◆ **Supplied data**
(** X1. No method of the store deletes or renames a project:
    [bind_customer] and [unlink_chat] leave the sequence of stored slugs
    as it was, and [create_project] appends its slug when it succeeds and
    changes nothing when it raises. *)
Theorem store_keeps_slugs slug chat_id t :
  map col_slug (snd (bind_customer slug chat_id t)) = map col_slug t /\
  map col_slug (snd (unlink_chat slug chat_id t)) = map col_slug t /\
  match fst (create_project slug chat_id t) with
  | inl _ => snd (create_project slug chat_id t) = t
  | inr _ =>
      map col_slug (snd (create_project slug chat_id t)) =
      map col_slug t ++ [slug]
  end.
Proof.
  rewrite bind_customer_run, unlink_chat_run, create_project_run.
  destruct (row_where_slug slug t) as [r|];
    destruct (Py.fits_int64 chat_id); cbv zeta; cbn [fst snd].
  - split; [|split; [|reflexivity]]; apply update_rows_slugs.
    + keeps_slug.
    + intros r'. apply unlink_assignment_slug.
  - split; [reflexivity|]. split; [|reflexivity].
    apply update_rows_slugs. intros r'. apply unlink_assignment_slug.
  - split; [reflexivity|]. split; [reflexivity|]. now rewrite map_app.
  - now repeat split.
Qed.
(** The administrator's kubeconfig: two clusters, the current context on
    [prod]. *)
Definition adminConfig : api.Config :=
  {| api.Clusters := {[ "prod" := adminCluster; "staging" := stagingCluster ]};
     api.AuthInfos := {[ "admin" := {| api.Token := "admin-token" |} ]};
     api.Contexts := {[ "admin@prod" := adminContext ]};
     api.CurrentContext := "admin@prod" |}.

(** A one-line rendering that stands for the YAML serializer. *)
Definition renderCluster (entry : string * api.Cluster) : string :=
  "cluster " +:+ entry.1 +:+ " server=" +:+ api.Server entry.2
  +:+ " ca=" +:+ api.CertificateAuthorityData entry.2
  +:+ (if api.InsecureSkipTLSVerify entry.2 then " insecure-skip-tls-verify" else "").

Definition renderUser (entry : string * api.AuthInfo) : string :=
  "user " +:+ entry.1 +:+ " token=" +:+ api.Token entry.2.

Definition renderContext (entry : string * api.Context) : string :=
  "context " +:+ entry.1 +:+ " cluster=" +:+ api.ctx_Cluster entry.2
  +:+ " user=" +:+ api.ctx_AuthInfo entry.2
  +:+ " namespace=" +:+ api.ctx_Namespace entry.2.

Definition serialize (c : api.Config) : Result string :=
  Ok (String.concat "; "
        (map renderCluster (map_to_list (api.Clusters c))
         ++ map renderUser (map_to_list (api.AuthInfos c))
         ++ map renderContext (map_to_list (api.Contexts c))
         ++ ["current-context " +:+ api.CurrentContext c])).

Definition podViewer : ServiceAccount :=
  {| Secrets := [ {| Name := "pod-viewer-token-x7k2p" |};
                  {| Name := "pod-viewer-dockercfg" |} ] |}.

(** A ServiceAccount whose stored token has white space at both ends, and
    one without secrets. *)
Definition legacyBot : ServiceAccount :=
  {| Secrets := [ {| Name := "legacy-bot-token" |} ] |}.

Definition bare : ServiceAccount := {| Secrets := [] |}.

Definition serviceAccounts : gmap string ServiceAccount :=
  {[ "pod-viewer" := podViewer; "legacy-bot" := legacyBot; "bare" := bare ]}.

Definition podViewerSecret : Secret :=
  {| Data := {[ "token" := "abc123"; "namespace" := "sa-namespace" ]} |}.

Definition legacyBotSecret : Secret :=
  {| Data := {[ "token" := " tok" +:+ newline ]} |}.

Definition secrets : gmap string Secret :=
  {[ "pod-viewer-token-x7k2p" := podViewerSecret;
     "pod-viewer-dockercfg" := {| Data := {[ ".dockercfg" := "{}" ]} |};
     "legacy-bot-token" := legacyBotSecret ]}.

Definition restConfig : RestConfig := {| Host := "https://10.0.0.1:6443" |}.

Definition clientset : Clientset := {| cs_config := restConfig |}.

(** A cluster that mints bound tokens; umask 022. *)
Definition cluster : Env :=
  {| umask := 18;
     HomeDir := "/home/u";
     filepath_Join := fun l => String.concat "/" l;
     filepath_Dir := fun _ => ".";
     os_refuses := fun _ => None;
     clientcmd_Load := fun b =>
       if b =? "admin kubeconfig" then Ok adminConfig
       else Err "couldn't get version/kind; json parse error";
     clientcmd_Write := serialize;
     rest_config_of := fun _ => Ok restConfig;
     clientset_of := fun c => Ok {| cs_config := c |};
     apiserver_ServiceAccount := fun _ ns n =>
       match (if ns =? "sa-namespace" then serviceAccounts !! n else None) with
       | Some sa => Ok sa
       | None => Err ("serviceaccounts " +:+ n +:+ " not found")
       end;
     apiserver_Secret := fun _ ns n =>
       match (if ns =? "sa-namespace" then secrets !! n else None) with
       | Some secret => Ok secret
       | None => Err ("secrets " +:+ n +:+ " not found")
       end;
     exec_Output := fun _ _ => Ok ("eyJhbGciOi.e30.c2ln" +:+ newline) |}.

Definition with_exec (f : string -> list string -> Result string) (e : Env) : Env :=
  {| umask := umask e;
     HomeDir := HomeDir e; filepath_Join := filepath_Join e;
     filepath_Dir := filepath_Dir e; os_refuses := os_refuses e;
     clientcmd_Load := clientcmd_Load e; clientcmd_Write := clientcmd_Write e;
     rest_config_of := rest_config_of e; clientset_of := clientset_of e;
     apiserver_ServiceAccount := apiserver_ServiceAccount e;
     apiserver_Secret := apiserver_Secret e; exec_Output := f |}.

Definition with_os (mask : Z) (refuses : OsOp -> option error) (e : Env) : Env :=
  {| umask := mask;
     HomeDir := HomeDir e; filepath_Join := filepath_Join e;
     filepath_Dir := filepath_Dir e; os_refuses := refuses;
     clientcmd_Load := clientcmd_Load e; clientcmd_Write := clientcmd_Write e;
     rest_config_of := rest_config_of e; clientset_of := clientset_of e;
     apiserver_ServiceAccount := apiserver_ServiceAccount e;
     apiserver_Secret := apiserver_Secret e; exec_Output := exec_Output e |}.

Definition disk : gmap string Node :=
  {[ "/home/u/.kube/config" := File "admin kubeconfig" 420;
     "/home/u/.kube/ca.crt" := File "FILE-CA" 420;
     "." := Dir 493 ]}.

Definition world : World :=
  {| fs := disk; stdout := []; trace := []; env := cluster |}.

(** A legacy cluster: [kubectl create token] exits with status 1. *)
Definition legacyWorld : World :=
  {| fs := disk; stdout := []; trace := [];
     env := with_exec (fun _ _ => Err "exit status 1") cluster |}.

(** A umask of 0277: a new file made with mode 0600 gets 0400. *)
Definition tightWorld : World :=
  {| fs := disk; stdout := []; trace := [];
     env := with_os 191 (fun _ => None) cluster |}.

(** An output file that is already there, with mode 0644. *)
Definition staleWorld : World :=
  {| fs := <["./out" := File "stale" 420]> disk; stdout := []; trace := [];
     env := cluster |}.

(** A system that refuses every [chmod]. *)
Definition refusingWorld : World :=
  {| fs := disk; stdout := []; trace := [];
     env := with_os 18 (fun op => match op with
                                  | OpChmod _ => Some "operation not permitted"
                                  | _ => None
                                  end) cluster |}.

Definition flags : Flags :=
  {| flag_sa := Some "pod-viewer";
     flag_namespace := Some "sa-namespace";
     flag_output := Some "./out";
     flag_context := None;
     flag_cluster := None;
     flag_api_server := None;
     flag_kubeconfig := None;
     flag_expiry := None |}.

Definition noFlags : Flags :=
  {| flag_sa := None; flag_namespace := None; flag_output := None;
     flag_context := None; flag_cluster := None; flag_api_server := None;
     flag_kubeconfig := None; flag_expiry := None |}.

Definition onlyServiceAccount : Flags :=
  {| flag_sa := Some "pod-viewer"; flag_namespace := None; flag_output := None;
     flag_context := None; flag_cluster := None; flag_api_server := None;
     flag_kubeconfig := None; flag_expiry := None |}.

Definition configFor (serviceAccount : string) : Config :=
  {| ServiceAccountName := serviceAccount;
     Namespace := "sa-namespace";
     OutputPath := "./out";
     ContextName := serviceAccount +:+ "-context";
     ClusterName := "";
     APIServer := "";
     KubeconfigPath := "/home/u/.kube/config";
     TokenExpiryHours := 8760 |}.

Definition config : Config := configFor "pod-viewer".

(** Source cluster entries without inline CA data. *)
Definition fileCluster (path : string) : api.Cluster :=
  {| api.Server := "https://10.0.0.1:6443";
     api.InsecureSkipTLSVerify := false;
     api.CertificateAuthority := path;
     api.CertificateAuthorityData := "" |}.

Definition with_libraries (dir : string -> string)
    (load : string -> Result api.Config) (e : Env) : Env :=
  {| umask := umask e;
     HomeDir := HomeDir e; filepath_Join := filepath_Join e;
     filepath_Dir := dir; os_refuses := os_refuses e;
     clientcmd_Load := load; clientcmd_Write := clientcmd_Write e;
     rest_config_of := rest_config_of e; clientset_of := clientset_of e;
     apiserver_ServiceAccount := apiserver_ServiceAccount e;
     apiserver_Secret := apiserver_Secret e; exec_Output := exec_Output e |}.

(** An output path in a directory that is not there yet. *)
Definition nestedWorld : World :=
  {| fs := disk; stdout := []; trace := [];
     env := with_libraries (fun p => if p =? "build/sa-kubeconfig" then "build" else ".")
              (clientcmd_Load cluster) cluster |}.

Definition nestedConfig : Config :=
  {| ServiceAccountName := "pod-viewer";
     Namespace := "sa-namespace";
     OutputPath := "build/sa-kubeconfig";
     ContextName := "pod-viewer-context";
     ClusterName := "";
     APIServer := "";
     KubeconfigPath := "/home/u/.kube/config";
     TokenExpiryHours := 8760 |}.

--

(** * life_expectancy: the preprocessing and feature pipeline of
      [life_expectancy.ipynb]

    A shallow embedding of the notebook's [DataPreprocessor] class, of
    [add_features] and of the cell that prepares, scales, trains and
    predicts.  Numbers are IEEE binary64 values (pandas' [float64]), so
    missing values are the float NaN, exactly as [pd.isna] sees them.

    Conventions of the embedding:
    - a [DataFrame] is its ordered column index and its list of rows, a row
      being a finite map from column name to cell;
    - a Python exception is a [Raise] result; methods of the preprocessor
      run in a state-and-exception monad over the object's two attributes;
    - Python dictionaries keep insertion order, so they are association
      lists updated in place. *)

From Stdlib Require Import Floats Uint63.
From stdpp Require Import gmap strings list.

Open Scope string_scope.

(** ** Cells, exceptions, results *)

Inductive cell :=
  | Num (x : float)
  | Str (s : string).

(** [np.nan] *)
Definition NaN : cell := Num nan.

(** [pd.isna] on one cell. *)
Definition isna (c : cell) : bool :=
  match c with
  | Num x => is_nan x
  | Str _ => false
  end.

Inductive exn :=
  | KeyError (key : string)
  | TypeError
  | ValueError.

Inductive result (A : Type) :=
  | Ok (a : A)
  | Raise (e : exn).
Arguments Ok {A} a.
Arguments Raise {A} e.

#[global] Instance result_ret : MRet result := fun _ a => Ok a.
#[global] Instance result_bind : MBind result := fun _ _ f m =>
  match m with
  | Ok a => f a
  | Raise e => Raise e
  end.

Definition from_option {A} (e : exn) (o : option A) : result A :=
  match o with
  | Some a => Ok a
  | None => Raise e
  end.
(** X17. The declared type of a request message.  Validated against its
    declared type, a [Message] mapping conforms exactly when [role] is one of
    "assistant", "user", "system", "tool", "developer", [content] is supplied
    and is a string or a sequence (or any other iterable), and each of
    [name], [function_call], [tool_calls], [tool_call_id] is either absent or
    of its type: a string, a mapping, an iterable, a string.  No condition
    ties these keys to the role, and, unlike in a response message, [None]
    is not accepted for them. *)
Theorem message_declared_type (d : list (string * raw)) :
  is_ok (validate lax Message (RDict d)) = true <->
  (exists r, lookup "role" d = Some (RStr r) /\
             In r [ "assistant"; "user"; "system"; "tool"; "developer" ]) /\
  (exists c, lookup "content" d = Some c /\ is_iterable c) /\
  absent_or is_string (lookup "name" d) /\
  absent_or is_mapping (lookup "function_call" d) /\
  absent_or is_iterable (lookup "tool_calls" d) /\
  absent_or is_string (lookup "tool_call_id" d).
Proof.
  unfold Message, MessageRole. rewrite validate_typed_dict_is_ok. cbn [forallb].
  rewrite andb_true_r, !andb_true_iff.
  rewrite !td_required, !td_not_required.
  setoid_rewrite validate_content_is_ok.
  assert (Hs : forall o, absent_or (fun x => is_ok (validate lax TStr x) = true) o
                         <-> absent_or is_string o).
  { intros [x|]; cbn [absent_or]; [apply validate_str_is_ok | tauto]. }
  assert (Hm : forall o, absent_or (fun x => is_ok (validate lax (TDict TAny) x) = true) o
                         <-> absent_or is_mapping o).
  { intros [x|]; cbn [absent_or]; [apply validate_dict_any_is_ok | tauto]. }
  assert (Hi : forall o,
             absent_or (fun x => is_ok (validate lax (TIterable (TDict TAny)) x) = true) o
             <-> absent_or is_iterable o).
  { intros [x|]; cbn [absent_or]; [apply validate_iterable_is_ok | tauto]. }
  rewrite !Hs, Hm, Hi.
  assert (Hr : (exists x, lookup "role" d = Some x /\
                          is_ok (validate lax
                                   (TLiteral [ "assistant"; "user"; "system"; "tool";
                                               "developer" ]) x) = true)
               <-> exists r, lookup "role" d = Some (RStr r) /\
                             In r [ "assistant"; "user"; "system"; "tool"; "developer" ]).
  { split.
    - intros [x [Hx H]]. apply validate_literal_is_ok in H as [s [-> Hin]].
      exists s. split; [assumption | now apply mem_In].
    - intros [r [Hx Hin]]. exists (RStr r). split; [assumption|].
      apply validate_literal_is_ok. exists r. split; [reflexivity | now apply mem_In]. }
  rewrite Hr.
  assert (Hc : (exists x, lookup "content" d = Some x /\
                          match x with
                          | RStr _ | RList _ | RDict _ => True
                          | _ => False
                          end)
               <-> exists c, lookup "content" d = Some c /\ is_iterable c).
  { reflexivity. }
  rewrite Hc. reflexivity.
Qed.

◆ **Work task**
Copy the lines from the entries above in which the word "global" appears.

◆ **Response box**
#[global] Instance result_ret : MRet result := fun _ a => Ok a.
#[global] Instance result_bind : MBind result := fun _ _ f m =>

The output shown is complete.